*** Data provided ***

Lemma load_config_prologue (file_name : string) (p : Process) :
  exists p1,
    load_config file_name p =
      (loaded ← open_config file_name;
       if negb loaded then mret tt else resolve_keys file_name) p1 /\
    files p1 = with_config_file file_name (files p) /\
    files p1 !! file_name = Some (default "" (files p !! file_name)).
Proof.
  rewrite load_config_parts. unfold with_config_file.
  unfold mbind at 1 2 3, M_bind at 1 2 3.
  unfold GST_INFO at 1, emit at 1, modify at 1, ifstream at 1, gets at 1.
  cbn [events set_events files].
  destruct (files p !! file_name) as [data|] eqn:Hfile.
  - rewrite bool_decide_true by eauto. cbn [negb mret M_ret].
    eexists. split; [reflexivity |]. by split.
  - rewrite bool_decide_false by (intros [? ?]; done). cbn [negb].
    unfold mbind at 1, M_bind at 1, GST_INFO at 1, emit at 1, modify at 1,
      ofstream at 1.
    cbn [events set_events files set_files].
    eexists. split; [reflexivity |]. split; [done |].
    apply lookup_insert_eq.
Qed.

Lemma load_config_run (file_name : string) (p : Process) :
  match g_key_file_load_from_data (default "" (files p !! file_name)) with
  | Loaded kf =>
      exists p0,
        load_config file_name p = resolve_keys file_name p0 /\
        configFile p0 = kf /\
        files p0 = with_config_file file_name (files p)
  | _ =>
      exists p',
        load_config file_name p = (Ret tt, p') /\
        files p' = with_config_file file_name (files p) /\
        serverAddress p' = MEDIA_SERVER_ADDRESS /\
        serverServicePort p' = MEDIA_SERVER_SERVICE_PORT
  end.
Proof.
  destruct (load_config_prologue file_name p) as (p1 & -> & Hfs & Hfile).
  pose proof (open_config_run file_name _ p1 Hfile) as H.
  destruct (g_key_file_load_from_data _) as [kf| |code].
  - destruct H as (p0 & Hrun & Hkf & Hf).
    erewrite bind_Ret by exact Hrun. exists p0.
    split_and!; [done | congruence ..].
  - destruct H as (p' & Hrun & Hf & Ha & Hp).
    erewrite bind_Ret by exact Hrun. exists p'.
    split_and!; [done | congruence ..].
  - destruct H as (p' & Hrun & Hf & Ha & Hp).
    erewrite bind_Ret by exact Hrun. exists p'.
    split_and!; [done | congruence ..].
Qed.

End Configuration.

(** ** What [load_config] guarantees *)

Section ConfigurationClaims.

Context `{cfg : MediaConfig} `{os : Platform}.
Import KeyFileOps KeyFileFacts.

Lemma port_of_key_valid (kf : KeyFile) (n : Z) :
  port_of_key kf = Some n -> valid_port n.
Proof.
  unfold port_of_key.
  destruct (integer_of_key _ _ _) as [m|]; simpl; [| done].
  destruct (decide (valid_port m)); [congruence | done].
Qed.
(* ===== verification/Prelude.v ===== *)
(** * PyCAM: the PushCutter toolpath generator and the plugin framework

    A verification development for the PyCAM sources under [src/]:
    [pycam/PathGenerators/PushCutter.py] (the layered sweep that computes
    free tool positions), [pycam/Plugins/__init__.py] (plugin loading,
    list plugins and persistence) and [pycam/Gui/OpenGLTools.py].  The
    program is modelled by a shallow embedding: Python functions become
    Rocq functions, exceptions become [Err] values of [result], mutable
    state is passed explicitly or threaded through a state monad.

    ** How the parts fit together

    [PushCutter.GenerateToolPath] walks the layers of a motion grid; per
    layer, [GenerateToolPathSlice] computes a recursion depth for every
    probe line, hands the lines to [run_in_parallel] with a collision
    back-end, expands the free intervals it gets back into moves and feeds
    them to the path processor, reporting progress through a
    [ProgressCounter] and a live-update callback that can cancel.  In
    waterline mode the contour processor's polylines are re-checked against
    the other models.  The plugin manager scans the plugin directory,
    imports the plugin classes in dependency order, builds each plugin
    object ([PluginBase.__init__], which also loads the class's icons)
    and enables or disables them; a plugin registers its event and widget
    handlers with the core.  List plugins keep their items in a Python
    list mirrored by a GTK list store: every change of the list
    resynchronises the store, and the list actions read and write the
    view's selection.  Persistence saves and restores plugin settings
    and entity objects through dicts.

    ** Files

    - [Prelude]: the [py_error] exceptions, the [result] type and its bind
      notation (scope [pycam_scope]), Python's stable [list.sort] as the
      insertion sort [sort_by] with its permutation and sortedness
      lemmas (used for row indices, [dep_order] and plugin names), list
      lemmas on [range] loops, the
      hint databases [pycam] and [pycam_rw] and the tactics [inv] and
      [split_bind].
    - [Moves] (Module [Moves]): the move tuples and the free-interval
      expansion loops of PushCutter.py (lines 104-123, 161-164).
    - [Depth] (Module [Depth]): the depth formula of lines 132-150 over the
      reals with its [ZeroDivisionError]/[ValueError] paths, and an
      executable version on rationals proved equal to it.
    - [Runtime] (Module [Runtime]): the collaborators outside [src/],
      modelled from the spec: the callback as an observable trace,
      [ProgressCounter], and [run_in_parallel] as the serial loop that
      consumes its results in order.
    - [Contour]: the [ContourCutter] interface as a class, with an instance
      used in the scenarios.
    - [PushCutter] (Module [PushCutter], Section [WithBackends] over the
      back-ends and the contour processor): [_process_one_line],
      [GenerateToolPathSlice], [GenerateToolPath] and the waterline
      post-processing; Module [Scenarios] runs them on concrete grids.
    - [PluginManager] (Module [PluginManager], stdpp [gmap] of modules):
      [import_plugins] with its directory scan, [_load_plugin],
      [get_plugin], [enable_plugin],
      [disable_plugin], [is_plugin_required],
      [get_plugin_missing_dependencies], [get_plugin_names] and
      [get_plugins_sorted].  A plugin class carries whether its
      constructor raises, which is where [PluginInit]'s
      [PluginBase.__init__] meets the manager; an exception ends an
      operation as an [Err] without the manager state reached so far.
    - [ListPlugin] (Module [ListPlugin]): [ListPluginBase._list_action] and
      [_update_list_action_button_state] over the list and the selected
      row indices, with the wrapped [pop]/[insert] that notify the model.
    - [PluginInit] (Module [PluginInit]): [PluginBase.__init__] with
      the [ICONS] dicts of the classes as objects of a store, so that
      a subclass shares its parent's dict; the file lookup, the builder
      and the pixbuf loader are section variables.
    - [Heap] (Module [Heap]): Python values and dict objects on a heap,
      the store (with the shared [uuid_map] and default [result] dict),
      the state and exception monad [M] (stdpp's [≫=]) and the dict
      operations; a total-correctness program logic [wp] and the
      invariant [keeps] (the store stays well formed and only grows),
      with the hint database [heap] and the tactic [solve_keeps].
    - [Persist] (Module [Persist]), over [Heap]:
      [PluginBase.get_persist_data]/[set_persist_data],
      [ObjectWithAttributes] ([__init__], [unpersist], [get_persist_data],
      [_register_uuid], [_get_by_uuid]) and [ListPluginBase]'s
      persistence; frame lemmas for the nested template loops.
    - [Handlers] (Module [Handlers]): [PluginBase]'s registration methods
      (lines 97-208 of [Plugins/__init__.py]) over a [world] record of
      the core's tables, the plugin's caches and the GTK objects; the
      core's event registry is the typeclass [EventCore], whose laws hold
      up to a setoid equivalence ([Proper] instances, setoid rewriting),
      with a [gmultiset] instance.
    - [TreeModel] (Module [TreeModel], Section [WithUuid] over the uuid
      type): [ListPluginBase._update_gtk_treemodel] and [get_by_path]
      over the rows of the GTK list store (one uuid per row), with
      [gtk.ListStore.reorder] as GTK documents it
      ([new_order[newpos] = oldpos]).
    - [ListView] (Module [ListView], over [TreeModel] and [ListPlugin]):
      the methods that tie a list plugin to its GTK view, over a
      [list_view] record (items, store rows, model view, update
      functions): [get_selected]/[_get_gtk_selected] for tree views,
      combo boxes and icon views, [select]/[_select_gtk],
      [_change_wrapper], [_update_model], [register_model_update],
      [unregister_model_update], [new] and [register_list_action_button];
      the GTK selection calls follow their documentation.
    - [Filter] (Module [Filter], Section [WithItems] over the attribute
      lookup): [filter_list] with Python's negative indices and the
      [TypeError]/[IndexError] handling, and [get_filter].
    - [GL] (Module [GL]): the OpenGL state (matrix mode, one symbolic
      matrix stack per mode, error flag, colour, drawn primitives) in
      ExtLib's [eitherT] over its [state] monad, so that the OpenGL state
      survives a Python exception; the outcome of the careful
      [import OpenGL.GL] / [import OpenGL.GLUT] ([gl_import]: both, [GL]
      only, neither) with the [NameError] of an unbound module name
      ([lookup_GL], [lookup_GLUT]); the GL calls, [keep_gl_mode],
      [keep_matrix], [draw_direction_cone] and [draw_complete_model_view]
      (Section [ModelView] over [cutter.to_OpenGL] and [draw_toolpath]),
      with [PointUtils] as vector arithmetic over the reals; the
      invariant [gl_wf] and the contract [frame_preserving] of drawing
      code, with the hint database [gl].

    ** What the theorems show (claim ids of the manifest)

    - PushCutter (C1, C4, C8-C11, C14-C16): the flat and waterline runs
      produce the layers' moves in order; the argument list of a slice is
      one entry per probe line with its depth; a zero-length line raises
      [ValueError]; a cancel answer stops the run with the finished
      layers; a back-end error ends the run with that error; every move
      is well formed and the progress count is bounded by the number of
      lines.
    - Moves and depth (C2, C3): the two index loops are equal to
      structural reference definitions, and emit three moves per pair of
      endpoints at the positions the indices give; the real-valued depth
      of a probe line is refined by the executable rational computation,
      with its exceptions, and lies in [4, 20] ([line_depth_clamps]
      shows both clamps are reached).
    - Plugin manager (C18-C24, C28): [import_plugins] terminates, loads
      only plugins whose dependencies are loaded and, when every setup
      succeeds and the dependencies are acyclic, loads every candidate
      (liveness, by well-founded induction on a rank of the candidates);
      [get_plugins_sorted] sorts by dependency order, enable/disable
      round-trip, and three defects.
    - List plugin (C25, C26): moving rows up and back down restores
      the list; DELETE keeps exactly the unselected rows (a scenario
      shows that DELETE with several rows selected computes a stale
      selection).
    - Tree model (C7, C33): synchronising the store leaves one row per
      item, each row resolving to its item through [get_by_path]; the
      reorder is passed the inverse permutation, so the rows end in the
      items' order only when that permutation is an involution, and the
      warning fires exactly when they do not.
    - List view (C12): selecting items in a multiple-selection tree view
      whose store is in item order and reading the selection back gives
      those items, in list order, and their positions.
    - Handler registration (C5, C13, C17, C27): the handler cache gives
      each (function, parameters) a handler of the right kind and keeps
      it; unregistering the event handlers a plugin registered restores
      the core's registry (up to its equivalence); unregistering the
      widget handlers disconnects exactly the connections made;
      unregistering an accelerator leaves its action group in the UI
      manager.
    - Persistence (C29-C32): saving and restoring settings round-trips;
      the mutable default argument makes all plugins share one dict; list
      persistence ignores [what]; string parameters are lost and a second
      restore from the same data raises [TypeError].
    - Filter (C34): a list of valid indices selects [items[i]] in
      order, then the keyword filter (a scenario shows that an
      out-of-range index escapes as [IndexError] only when it is inside
      a list).
    - Plugin construction (C35): a successful [PluginBase.__init__]
      leaves only pixbufs or [None] in the class's [ICONS] dict, which
      subclasses share, so the icon file names are lost for every later
      construction.
    - OpenGL (C6, C36-C40): [keep_matrix] restores the entry mode's stack and
      leaves the mode [func] chose; [draw_direction_cone] restores all
      stacks and draws exactly one cone for a non-zero line (the [asin]
      error branch is dead) when its stack has room, and on a full stack
      records [GL_STACK_OVERFLOW] and loses the caller's matrix;
      [draw_complete_model_view] restores the model-view stack when
      entered in model-view mode, clobbers the
      caller's model-view matrix when entered in another mode, and leaves
      the stack pushed when [draw_toolpath] raises; when the careful
      import failed, every function raises [NameError] before any GL call,
      and without [GLUT] alone [draw_direction_cone] raises after its
      push, leaving the stack one matrix deeper.

    ** Bounds and fuel

    The depth search of [Depth.line_depth_sq] tries the 16 candidates
    after 4 (the clamp bounds 4 and 20 make more unnecessary, which
    [line_depth_pts_spec] relies on).  [PluginManager.import_plugins] runs
    its dependency loop with fuel [S (length candidates)]: every pass
    that does not end the loop loads at least one plugin, so this is
    enough ([import_plugins_total]).  [Persist.pop_all] pops with fuel
    [length items], one pop per item ([pop_all_spec]).  The OpenGL
    stacks have the minimum depths the OpenGL specification guarantees
    (32 model-view matrices, 2 of the others); [draw_direction_cone_spec]
    covers both a stack with room for the push and a full one, the other
    decorator theorems assume room for one push.  Everything else is
    structural recursion.  Python integers are unbounded and are [nat] or
    [Z] here; Python floats are reals, without rounding (at the powers of
    two where the depth clamp changes value, CPython's float computation
    is exact; see [Depth]).

    ** Not modelled

    The file system behind [get_ui_file_location] and the pixbuf and
    builder loaders (section variables of [PluginInit]), the GTK widgets
    themselves (only the selection and signal calls the list plugins
    make are modelled), [os.listdir] and the import of plugin modules
    (their outcome is an input of the scan), logging, the OpenGL and
    GLUT libraries themselves (the GL calls are modelled from their
    documented behaviour; which of the two imports succeeded is an
    argument), the collision back-ends, which are section parameters of
    [PushCutter], and the contour-joining algorithm of
    [pycam.PathProcessors.ContourCutter]: neither is in the repository
    and the spec gives only their interfaces, which are what [PushCutter]
    is proved against (the class [Contour.ContourCutter]). *)

From Stdlib Require Import String.
From Stdlib Require Import List Arith Lia Bool Permutation Sorted.
Import ListNotations.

*** End of Data provided ***

• **Assignment**:
Your reply should hold only the lines from the first line of the records through the one with "files p1 !!", reproduced word for word.

• **Problem solution**:
Lemma load_config_prologue (file_name : string) (p : Process) :
  exists p1,
    load_config file_name p =
      (loaded ← open_config file_name;
       if negb loaded then mret tt else resolve_keys file_name) p1 /\
    files p1 = with_config_file file_name (files p) /\
    files p1 !! file_name = Some (default "" (files p !! file_name)).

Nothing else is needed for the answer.